Nucleus has implemented ad-hoc fees and phased investing in a move designed to help advice firms run as efficiently as possible.
As part of its third major software update this year, advisers can now introduce their own ad-hoc fees, and clients can provide their one-time permission for the charges through the platform’s online portal, Nucleus Go.
Other upgrades include phased investing — the ability to set up and automate asset purchases on a client account on a regular basis.
Advisers set the amount, frequency and assets to be bought, and then the transactions take place automatically on the specified date.
The phased investing process also applies to model portfolios on the platform, so when a portfolio is updated, the investing instruction will automatically be updated in line with this.
John Walls, head of proposition at Nucleus, said: “We continue to work hard to deliver the technology and service developments advisers are asking for.
“Thanks to the input from our platform development group, all our new platform features and improvements have been designed with advisers and clients in mind, and should reduce the need for manual adviser processes while improving efficiency.”
Further updates have been made to the platform’s bulk model portfolio trading tools, which Nucleus said would result in “faster and better user experience”.
According to the platform, advisers and discretionary fund managers can now run queries “in minutes”, and an improved bulk rebalancing tool means efficient performance regardless of the number of accounts being rebalanced.

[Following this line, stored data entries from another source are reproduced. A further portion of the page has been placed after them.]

Fixpoint startsWith (p s : string) : bool :=
  match p, s with
  | EmptyString, _ => true
  | String a p', String b s' => Ascii.eqb a b && startsWith p' s'
  | String _ _, EmptyString => false
  end.

(** [s.includes(sub)] *)
Fixpoint includes (s sub : string) : bool :=
  startsWith sub s ||
  match s with
  | EmptyString => false
  | String _ s' => includes s' sub
  end.

Fixpoint trimStart (s : string) : string :=
  match s with
  | String c s' => if is_space c then trimStart s' else s
  | EmptyString => EmptyString
  end.

Fixpoint trimEnd (s : string) : string :=
  match s with
  | EmptyString => EmptyString
  | String c s' =>
      match trimEnd s' with
      | EmptyString => if is_space c then EmptyString else String c EmptyString
      | t => String c t
      end
  end.

(** [s.trim()] *)
Definition trim (s : string) : string := trimEnd (trimStart s).

Definition nl : string := String (ascii_of_nat 10) EmptyString.
Definition dquote : string := String (ascii_of_nat 34) EmptyString.
Definition sup2 : string := String (ascii_of_nat 178) EmptyString.

(** [s.split('\n')]: never empty, the empty text gives one empty line. *)
Fixpoint split_lines (s : string) : list string :=
  match s with
  | EmptyString => [EmptyString]
  | String c s' =>
      if code c =? 10 then EmptyString :: split_lines s'
      else match split_lines s' with
           | l :: ls => String c l :: ls
           | [] => [String c EmptyString]
           end
  end.

(** [xs.join(sep)] *)
Fixpoint join (sep : string) (xs : list string) : string :=
  match xs with
  | [] => EmptyString
  | [x] => x
  | x :: rest => (x ++ sep ++ join sep rest)%string
  end.

(** [xs.slice(a, b)] for [0 <= a] and [0 <= b <= xs.length]. *)
Definition slice {A} (xs : list A) (a b : nat) : list A :=
  firstn (b - a) (skipn a xs).

(** [xs.some(p)] *)
Definition some {A} (p : A -> bool) (xs : list A) : bool := existsb p xs.

(** Template-literal rendering of a non-negative integer: all its decimal
    digits, as the source writes a Number that is an integer below 2^53. *)
Definition show_nat (n : nat) : string := NilEmpty.string_of_uint (Nat.to_uint n).
Definition show_N (n : N) : string := NilEmpty.string_of_uint (N.to_uint n).

(** [parseInt(s)] on a text of decimal digits: reading stops at the first
    character that is not a digit.  The source answers a Number; the integer
    kept here is that Number whenever it is below 2^53, and the properties
    that read a label back are stated within that bound. *)
Fixpoint parse_digits (acc : N) (s : string) : N :=
  match s with
  | String c s' =>
      if is_digit c then parse_digits (acc * 10 + N.of_nat (code c - 48)) s'
      else acc
  | EmptyString => acc
  end.

Definition parseInt (s : string) : N := parse_digits 0%N s.

End JS.

(** ** Regular expressions: a backtracking matcher

    Alternatives are tried left to right and [Star] is greedy, as in
    JavaScript, so that the first match found by [exec] and its capture groups
    are the ones [String.prototype.match] returns. *)

Module RegExp.
Import JS.

Inductive regex : Type :=
| Eps
| Cls (p : ascii -> bool)
| Cat (r1 r2 : regex)
| Alt (r1 r2 : regex)
| Star (r : regex)
| Grp (n : nat) (r : regex)
| Bnd.

Definition captures := list (nat * string).

Definition Plus (r : regex) : regex := Cat r (Star r).
Definition Chr (c : ascii) : regex := Cls (Ascii.eqb c).
Definition NotChr (c : ascii) : regex := Cls (fun x => negb (Ascii.eqb c x)).

Fixpoint Lit (s : string) : regex :=
  match s with
  | EmptyString => Eps
  | String c EmptyString => Chr c
  | String c s' => Cat (Chr c) (Lit s')
  end.

Definition word_before (prev : option ascii) : bool :=
  match prev with Some c => is_word c | None => false end.

Definition word_after (s : string) : bool :=
  match s with String c _ => is_word c | EmptyString => false end.

Definition take (n : nat) (s : string) : string := substring 0 n s.

(** [rmatch r prev s caps k]: match [r] at the head of [s], where [prev] is the
    character just before, then continue with [k]. *)
Fixpoint rmatch (r : regex) (prev : option ascii) (s : string) (caps : captures)
    (k : option ascii -> string -> captures -> option captures)
    : option captures :=
  match r with
  | Eps => k prev s caps
  | Cls p =>
      match s with
      | String c s' => if p c then k (Some c) s' caps else None
      | EmptyString => None
      end
  | Cat r1 r2 =>
      rmatch r1 prev s caps (fun prev' s' caps' => rmatch r2 prev' s' caps' k)
  | Alt r1 r2 =>
      match rmatch r1 prev s caps k with
      | Some c => Some c
      | None => rmatch r2 prev s caps k
      end
  | Star r' =>
      (fix iterate (fuel : nat) (prev : option ascii) (s : string)
           (caps : captures) {struct fuel} : option captures :=
         match fuel with
         | O => k prev s caps
         | S fuel' =>
             match rmatch r' prev s caps
                     (fun prev' s' caps' =>
                        if String.length s' <? String.length s
                        then iterate fuel' prev' s' caps' else None) with
             | Some c => Some c
             | None => k prev s caps
             end
         end) (S (String.length s)) prev s caps
  | Grp n r' =>
      rmatch r' prev s caps
        (fun prev' s' caps' =>
           k prev' s'
             ((n, take (String.length s - String.length s') s) :: caps'))
  | Bnd =>
      if xorb (word_before prev) (word_after s) then k prev s caps else None
  end.

Definition accept : option ascii -> string -> captures -> option captures :=
  fun _ _ caps => Some caps.

(** Leftmost match: try every start position in turn. *)
Fixpoint search (r : regex) (prev : option ascii) (s : string) : option captures :=
  match rmatch r prev s [] accept with
  | Some c => Some c
  | None =>
      match s with
      | String c s' => search r (Some c) s'
      | EmptyString => None
      end
  end.

(** [s.match(r)]: the capture groups of the first match, or [None] for [null]. *)
Definition exec (r : regex) (s : string) : option captures := search r None s.

(** [r.test(s)] *)
Definition test (r : regex) (s : string) : bool :=
  match exec r s with Some _ => true | None => false end.

(** [m[n]]: the text of group [n], [None] when the group took no part. *)
Fixpoint group (n : nat) (caps : captures) : option string :=
  match caps with
  | [] => None
  | (m, s) :: rest => if m =? n then Some s else group n rest
  end.

(** [a || b] on a capture group: [undefined] and the empty text are falsy. *)
Definition orDefault (a : option string) (b : string) : string :=
  match a with
  | Some (String c s) => String c s
  | _ => b
  end.

Definition Seq (rs : list regex) : regex := fold_right Cat Eps rs.

Definition white : regex := Cls is_space.
Definition wordc : regex := Cls is_word.
Definition digit : regex := Cls is_digit.
Definition dot : regex := Cls is_dot.

End RegExp.

(** ** Computations that may throw *)

Inductive comp (A : Type) : Type :=
| Value (a : A)
| TypeError
| OutOfFuel.

Arguments Value {A} a.
Arguments TypeError {A}.
Arguments OutOfFuel {A}.

Definition bind {A B} (m : comp A) (f : A -> comp B) : comp B :=
  match m with
  | Value a => f a
  | TypeError => TypeError
  | OutOfFuel => OutOfFuel
  end.

Notation "x <- m ;; k" := (bind m (fun x => k))
  (at level 61, m at next level, right associativity).

(** [a && b] where only [b] may throw: [b] runs when [a] holds. *)
Definition andThen (a : bool) (b : comp bool) : comp bool :=
  if a then b else Value false.

(** [a || b] where only [b] may throw: [b] runs when [a] fails. *)
Definition orElse (a : bool) (b : comp bool) : comp bool :=
  if a then Value true else b.

(** A [for] loop over all lines whose body pushes onto one result list. *)
Fixpoint forEachLine {A} (body : nat -> string -> comp (list A)) (i : nat)
    (lines : list string) : comp (list A) :=
  match lines with
  | [] => Value []
  | raw :: rest =>
      xs <- body i raw ;;
      ys <- forEachLine body (S i) rest ;;
      Value (xs ++ ys)
  end.

(** ** The data model ([types/analysis.ts])

    A field whose name several interfaces share carries a prefix here
    ([lc_], [p_], [s_]): [s_line] is [Suggestion.line], [p_type] is
    [ComplexityPattern.type]. *)

(** ['low' | 'medium' | 'high']: severity, impact and priority. *)
Inductive Level : Type := low | medium | high.

Inductive PatternType : Type := PLoop | PRecursion | PNested | PAlgorithm.

Inductive SuggestionType : Type := SOptimization | SRefactor | SAlgorithm.

Definition Level_eqb (a b : Level) : bool :=
  match a, b with
  | low, low | medium, medium | high, high => true
  | _, _ => false
  end.

Record Overall : Type := {
  time : string;
  space : string;
  score : Z
}.

Record LineComplexity : Type := {
  lc_line : nat;
  lc_code : string;
  lc_complexity : string;
  lc_reason : string;
  lc_severity : Level
}.

Record ComplexityPattern : Type := {
  p_type : PatternType;
  startLine : nat;
  endLine : nat;
  p_complexity : string;
  p_description : string;
  impact : Level
}.

Record Suggestion : Type := {
  s_line : nat;
  s_type : SuggestionType;
  title : string;
  s_description : string;
  example : option string;
  priority : Level
}.

Record EducationalContent : Type := {
  concepts : list string;
  explanations : list (string * string);
  examples : list (string * string)
}.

Other new developments include automated account closure, allowing advisers to close accounts efficiently with fees calculated and paid to all parties before closure, improvements to the platform’s phased drawdown facility, and the ability for advisers to suspend client direct debits.
Just last week Barry Neilson, chief customer officer at Nucleus, told FTAdviser that platforms had an “obligation” to continue developing and improving their offering during the coronavirus crisis due to the strong impact it has on adviser businesses.
Mr Neilson said although adviser businesses had been relatively resilient throughout the pandemic, there was an onus on platforms to serve advice firms better to free up resources and cut costs.
His comments came as advisers claimed there was still room for improvement regarding the service provided to advice firms by their platforms, with the slow move to paperless transactions remaining a key sticking point.
Nucleus is one of a number of platforms to introduce digital or 'e-signatures' after the coronavirus crisis sent the country into lockdown in March this year, causing an issue for an industry still heavily reliant on wet signatures.